## [What to produce]
Somewhere below are a line with "match sp_fork env with" and a later line with "let child := Procs". Output exactly those lines and all lines between them.

## [Data shown]
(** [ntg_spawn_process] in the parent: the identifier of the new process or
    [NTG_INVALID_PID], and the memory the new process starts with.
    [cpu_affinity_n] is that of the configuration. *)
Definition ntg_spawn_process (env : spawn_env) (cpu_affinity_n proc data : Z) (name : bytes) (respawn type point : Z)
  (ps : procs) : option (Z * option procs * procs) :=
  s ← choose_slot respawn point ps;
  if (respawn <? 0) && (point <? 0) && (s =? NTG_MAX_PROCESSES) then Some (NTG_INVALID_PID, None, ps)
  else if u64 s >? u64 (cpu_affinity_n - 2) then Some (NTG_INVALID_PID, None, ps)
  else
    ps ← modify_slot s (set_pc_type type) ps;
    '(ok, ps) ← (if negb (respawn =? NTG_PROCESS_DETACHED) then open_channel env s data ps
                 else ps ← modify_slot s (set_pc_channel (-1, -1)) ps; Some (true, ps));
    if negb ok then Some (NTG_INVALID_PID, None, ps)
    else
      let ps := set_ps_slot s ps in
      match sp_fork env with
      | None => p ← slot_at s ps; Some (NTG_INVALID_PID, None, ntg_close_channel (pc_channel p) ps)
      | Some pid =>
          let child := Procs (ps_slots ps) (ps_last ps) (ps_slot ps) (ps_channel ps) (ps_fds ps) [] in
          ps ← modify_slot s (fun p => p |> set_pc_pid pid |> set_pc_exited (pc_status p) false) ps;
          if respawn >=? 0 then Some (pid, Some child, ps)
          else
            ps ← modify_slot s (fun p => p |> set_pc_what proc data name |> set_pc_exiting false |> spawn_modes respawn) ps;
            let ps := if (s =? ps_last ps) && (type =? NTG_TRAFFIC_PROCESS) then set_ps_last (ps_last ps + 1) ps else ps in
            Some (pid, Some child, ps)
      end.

## [Solved exercise]
      match sp_fork env with
      | None => p ← slot_at s ps; Some (NTG_INVALID_PID, None, ntg_close_channel (pc_channel p) ps)
      | Some pid =>
          let child := Procs (ps_slots ps) (ps_last ps) (ps_slot ps) (ps_channel ps) (ps_fds ps) [] in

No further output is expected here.